### PROVIDED MATERIAL
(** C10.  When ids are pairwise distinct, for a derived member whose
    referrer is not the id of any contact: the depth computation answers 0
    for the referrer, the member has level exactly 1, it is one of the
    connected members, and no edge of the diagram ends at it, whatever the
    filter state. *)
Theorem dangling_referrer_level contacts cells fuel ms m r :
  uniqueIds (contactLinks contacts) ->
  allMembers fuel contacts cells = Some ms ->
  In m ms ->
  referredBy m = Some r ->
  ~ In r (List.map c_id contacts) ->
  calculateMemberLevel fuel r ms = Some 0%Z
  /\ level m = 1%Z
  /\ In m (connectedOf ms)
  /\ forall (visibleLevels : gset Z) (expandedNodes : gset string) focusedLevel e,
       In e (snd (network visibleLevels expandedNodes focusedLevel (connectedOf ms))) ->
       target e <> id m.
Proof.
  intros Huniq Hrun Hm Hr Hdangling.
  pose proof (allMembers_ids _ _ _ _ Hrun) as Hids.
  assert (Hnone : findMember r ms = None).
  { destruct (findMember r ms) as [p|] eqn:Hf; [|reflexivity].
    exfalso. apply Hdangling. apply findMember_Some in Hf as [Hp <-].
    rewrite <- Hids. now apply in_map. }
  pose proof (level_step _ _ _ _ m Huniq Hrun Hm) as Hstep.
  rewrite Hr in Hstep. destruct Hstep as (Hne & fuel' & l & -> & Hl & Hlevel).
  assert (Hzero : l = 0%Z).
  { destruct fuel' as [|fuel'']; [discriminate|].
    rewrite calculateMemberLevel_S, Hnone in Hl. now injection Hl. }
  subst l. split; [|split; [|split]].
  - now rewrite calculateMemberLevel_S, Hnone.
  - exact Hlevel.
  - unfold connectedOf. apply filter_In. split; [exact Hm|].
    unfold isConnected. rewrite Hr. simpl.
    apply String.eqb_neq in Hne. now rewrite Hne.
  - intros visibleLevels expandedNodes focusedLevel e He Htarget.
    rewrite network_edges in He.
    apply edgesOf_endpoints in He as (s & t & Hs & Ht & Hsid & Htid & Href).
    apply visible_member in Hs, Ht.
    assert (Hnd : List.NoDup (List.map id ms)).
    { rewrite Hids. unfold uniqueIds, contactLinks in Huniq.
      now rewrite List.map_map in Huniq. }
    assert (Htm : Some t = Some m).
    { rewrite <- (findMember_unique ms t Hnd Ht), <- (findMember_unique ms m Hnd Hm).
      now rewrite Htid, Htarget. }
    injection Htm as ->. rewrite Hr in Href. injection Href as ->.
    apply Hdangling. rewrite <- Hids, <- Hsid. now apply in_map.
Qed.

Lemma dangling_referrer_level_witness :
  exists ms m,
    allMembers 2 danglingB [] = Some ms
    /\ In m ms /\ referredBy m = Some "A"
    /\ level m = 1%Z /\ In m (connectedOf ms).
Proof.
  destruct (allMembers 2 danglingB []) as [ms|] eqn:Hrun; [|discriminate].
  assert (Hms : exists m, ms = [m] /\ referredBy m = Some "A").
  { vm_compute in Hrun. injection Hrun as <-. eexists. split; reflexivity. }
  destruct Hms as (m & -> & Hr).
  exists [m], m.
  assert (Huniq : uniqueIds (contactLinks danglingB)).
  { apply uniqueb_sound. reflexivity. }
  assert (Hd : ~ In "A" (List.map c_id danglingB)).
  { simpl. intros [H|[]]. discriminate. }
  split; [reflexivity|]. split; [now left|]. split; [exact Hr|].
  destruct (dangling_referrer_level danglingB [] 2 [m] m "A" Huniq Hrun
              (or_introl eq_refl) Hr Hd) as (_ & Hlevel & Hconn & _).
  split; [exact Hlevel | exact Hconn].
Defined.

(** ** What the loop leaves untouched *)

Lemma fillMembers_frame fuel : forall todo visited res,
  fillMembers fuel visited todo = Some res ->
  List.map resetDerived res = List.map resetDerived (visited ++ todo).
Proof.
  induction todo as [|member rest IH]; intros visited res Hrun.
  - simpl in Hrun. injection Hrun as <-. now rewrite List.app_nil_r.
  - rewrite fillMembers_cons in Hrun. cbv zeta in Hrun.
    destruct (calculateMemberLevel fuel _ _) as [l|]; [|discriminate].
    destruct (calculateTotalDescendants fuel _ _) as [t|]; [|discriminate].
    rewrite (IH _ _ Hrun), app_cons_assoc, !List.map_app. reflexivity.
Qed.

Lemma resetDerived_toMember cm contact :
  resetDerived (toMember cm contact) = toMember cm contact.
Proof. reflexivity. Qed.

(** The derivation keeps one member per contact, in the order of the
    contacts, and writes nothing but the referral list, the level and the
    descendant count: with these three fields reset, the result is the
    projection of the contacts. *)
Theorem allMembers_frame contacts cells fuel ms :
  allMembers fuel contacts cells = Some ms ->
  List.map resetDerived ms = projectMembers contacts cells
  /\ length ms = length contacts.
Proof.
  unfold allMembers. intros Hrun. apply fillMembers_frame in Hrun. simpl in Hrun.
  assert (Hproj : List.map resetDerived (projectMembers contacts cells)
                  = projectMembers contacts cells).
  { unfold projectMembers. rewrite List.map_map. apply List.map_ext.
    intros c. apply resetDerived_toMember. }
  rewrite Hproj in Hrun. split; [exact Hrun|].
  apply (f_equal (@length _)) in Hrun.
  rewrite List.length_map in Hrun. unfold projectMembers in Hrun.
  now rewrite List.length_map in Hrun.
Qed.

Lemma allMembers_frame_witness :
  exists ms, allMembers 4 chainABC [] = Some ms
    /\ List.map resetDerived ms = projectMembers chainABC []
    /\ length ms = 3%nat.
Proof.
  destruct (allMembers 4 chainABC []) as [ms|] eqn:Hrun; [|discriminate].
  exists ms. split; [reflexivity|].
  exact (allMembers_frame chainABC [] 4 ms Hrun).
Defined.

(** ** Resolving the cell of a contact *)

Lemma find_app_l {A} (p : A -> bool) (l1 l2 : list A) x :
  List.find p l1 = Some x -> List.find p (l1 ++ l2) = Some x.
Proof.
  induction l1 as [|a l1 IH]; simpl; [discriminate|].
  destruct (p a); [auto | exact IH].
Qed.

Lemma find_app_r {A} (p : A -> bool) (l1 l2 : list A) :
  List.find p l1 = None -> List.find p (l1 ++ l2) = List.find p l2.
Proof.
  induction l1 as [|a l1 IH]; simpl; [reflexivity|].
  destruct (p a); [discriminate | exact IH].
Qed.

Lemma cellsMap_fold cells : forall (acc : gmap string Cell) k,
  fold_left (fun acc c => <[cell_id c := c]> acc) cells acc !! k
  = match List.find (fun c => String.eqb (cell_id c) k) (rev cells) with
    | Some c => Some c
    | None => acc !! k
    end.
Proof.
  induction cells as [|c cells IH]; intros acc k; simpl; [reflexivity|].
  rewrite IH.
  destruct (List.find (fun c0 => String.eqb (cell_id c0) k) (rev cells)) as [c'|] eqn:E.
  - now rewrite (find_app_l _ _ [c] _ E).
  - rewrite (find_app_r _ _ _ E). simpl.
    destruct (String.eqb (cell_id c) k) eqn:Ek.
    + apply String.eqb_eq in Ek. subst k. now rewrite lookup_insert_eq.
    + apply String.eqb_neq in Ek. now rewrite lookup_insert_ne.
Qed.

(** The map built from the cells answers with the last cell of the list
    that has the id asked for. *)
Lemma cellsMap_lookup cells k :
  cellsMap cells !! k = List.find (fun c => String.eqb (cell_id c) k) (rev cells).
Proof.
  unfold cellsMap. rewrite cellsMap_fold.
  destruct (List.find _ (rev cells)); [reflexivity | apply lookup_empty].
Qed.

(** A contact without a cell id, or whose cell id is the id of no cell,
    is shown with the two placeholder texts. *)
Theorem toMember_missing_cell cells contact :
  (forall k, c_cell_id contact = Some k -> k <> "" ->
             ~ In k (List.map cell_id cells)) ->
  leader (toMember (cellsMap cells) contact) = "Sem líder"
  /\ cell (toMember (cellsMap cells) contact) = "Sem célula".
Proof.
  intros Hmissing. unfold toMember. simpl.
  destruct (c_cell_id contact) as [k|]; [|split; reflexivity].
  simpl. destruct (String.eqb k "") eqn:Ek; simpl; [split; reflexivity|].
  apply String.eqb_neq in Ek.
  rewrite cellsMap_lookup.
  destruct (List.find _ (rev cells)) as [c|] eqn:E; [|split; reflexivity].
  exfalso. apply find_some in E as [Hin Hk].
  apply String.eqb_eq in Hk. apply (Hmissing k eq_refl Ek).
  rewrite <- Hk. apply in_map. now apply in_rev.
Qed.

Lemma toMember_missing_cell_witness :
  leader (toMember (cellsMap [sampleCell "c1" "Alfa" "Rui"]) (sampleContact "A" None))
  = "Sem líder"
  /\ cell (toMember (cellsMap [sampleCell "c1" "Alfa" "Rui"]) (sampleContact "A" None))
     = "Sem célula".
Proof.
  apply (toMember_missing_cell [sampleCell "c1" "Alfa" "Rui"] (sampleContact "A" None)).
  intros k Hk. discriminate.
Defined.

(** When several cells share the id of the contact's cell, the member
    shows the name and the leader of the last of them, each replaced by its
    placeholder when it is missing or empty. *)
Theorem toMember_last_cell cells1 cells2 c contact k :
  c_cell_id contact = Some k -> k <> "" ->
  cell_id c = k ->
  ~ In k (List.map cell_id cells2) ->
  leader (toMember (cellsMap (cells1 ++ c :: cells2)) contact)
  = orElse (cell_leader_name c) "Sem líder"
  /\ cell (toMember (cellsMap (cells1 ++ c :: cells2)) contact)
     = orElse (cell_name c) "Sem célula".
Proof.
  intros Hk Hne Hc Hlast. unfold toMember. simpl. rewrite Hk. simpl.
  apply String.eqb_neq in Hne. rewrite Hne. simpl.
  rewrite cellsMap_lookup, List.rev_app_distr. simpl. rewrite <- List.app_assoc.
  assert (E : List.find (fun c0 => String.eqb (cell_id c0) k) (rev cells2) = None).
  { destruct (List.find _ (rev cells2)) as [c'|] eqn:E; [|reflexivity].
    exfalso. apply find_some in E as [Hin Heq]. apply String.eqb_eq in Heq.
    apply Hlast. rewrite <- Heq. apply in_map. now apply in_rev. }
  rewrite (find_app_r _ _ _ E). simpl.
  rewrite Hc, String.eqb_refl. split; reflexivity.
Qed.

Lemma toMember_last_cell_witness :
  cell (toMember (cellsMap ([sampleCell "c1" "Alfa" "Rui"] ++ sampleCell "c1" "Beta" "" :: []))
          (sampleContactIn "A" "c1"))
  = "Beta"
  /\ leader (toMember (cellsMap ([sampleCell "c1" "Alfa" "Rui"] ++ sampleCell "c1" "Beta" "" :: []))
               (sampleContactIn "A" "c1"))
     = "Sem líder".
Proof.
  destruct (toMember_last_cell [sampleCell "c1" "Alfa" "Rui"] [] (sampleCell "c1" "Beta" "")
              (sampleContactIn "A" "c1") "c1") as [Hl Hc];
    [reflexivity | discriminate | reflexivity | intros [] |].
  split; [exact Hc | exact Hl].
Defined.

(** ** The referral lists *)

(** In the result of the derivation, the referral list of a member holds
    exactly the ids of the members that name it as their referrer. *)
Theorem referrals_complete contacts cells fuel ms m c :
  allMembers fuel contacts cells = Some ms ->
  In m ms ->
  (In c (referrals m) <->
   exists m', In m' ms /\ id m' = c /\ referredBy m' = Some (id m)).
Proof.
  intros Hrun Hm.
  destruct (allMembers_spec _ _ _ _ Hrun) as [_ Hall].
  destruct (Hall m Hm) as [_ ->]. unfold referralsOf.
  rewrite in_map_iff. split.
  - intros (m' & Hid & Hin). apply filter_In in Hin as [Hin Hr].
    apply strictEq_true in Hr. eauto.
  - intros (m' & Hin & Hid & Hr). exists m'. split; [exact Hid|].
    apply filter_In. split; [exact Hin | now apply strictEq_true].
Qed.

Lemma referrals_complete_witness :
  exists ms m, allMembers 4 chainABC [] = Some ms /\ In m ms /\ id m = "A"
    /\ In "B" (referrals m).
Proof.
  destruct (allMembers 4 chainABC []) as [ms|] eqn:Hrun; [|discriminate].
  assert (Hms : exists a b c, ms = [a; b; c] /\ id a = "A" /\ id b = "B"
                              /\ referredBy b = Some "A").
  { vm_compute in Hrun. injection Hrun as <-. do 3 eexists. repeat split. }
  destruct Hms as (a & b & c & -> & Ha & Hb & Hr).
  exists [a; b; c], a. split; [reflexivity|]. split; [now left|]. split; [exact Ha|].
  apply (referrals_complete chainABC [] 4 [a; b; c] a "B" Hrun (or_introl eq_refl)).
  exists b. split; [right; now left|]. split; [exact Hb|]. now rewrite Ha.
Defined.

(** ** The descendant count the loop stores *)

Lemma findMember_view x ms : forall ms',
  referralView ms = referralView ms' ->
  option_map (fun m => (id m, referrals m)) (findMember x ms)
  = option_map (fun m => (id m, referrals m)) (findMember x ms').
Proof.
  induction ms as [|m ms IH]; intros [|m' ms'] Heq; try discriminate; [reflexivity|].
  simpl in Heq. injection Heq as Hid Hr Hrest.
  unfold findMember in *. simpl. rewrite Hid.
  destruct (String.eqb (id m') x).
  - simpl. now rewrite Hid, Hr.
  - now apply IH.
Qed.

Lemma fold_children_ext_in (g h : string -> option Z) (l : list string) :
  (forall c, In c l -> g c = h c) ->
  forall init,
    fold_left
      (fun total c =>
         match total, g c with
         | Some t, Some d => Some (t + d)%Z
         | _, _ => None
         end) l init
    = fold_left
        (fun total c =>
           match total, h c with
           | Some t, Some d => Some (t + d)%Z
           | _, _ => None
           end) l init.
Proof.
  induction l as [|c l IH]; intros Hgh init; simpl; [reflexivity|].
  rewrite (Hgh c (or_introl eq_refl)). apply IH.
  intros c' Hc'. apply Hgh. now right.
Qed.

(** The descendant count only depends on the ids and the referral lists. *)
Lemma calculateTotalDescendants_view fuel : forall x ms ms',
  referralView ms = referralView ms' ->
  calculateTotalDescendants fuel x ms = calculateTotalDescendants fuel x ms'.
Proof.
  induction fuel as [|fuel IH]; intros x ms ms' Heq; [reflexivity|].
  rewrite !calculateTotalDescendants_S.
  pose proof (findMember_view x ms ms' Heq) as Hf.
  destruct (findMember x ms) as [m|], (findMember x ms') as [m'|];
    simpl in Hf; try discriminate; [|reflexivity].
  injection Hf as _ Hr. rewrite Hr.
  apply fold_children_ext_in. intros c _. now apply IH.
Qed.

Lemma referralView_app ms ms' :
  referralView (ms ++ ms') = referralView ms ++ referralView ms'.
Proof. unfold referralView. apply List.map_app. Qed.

### TRY IT
Above this task is a listing. Restate, word for word and with nothing added, the lines from the one with "contacts, and writes" through the one with "List.map_map. apply List.map_ext.".

### ANSWER SECTION
    contacts, and writes nothing but the referral list, the level and the
    descendant count: with these three fields reset, the result is the
    projection of the contacts. *)
Theorem allMembers_frame contacts cells fuel ms :
  allMembers fuel contacts cells = Some ms ->
  List.map resetDerived ms = projectMembers contacts cells
  /\ length ms = length contacts.
Proof.
  unfold allMembers. intros Hrun. apply fillMembers_frame in Hrun. simpl in Hrun.
  assert (Hproj : List.map resetDerived (projectMembers contacts cells)
                  = projectMembers contacts cells).
  { unfold projectMembers. rewrite List.map_map. apply List.map_ext.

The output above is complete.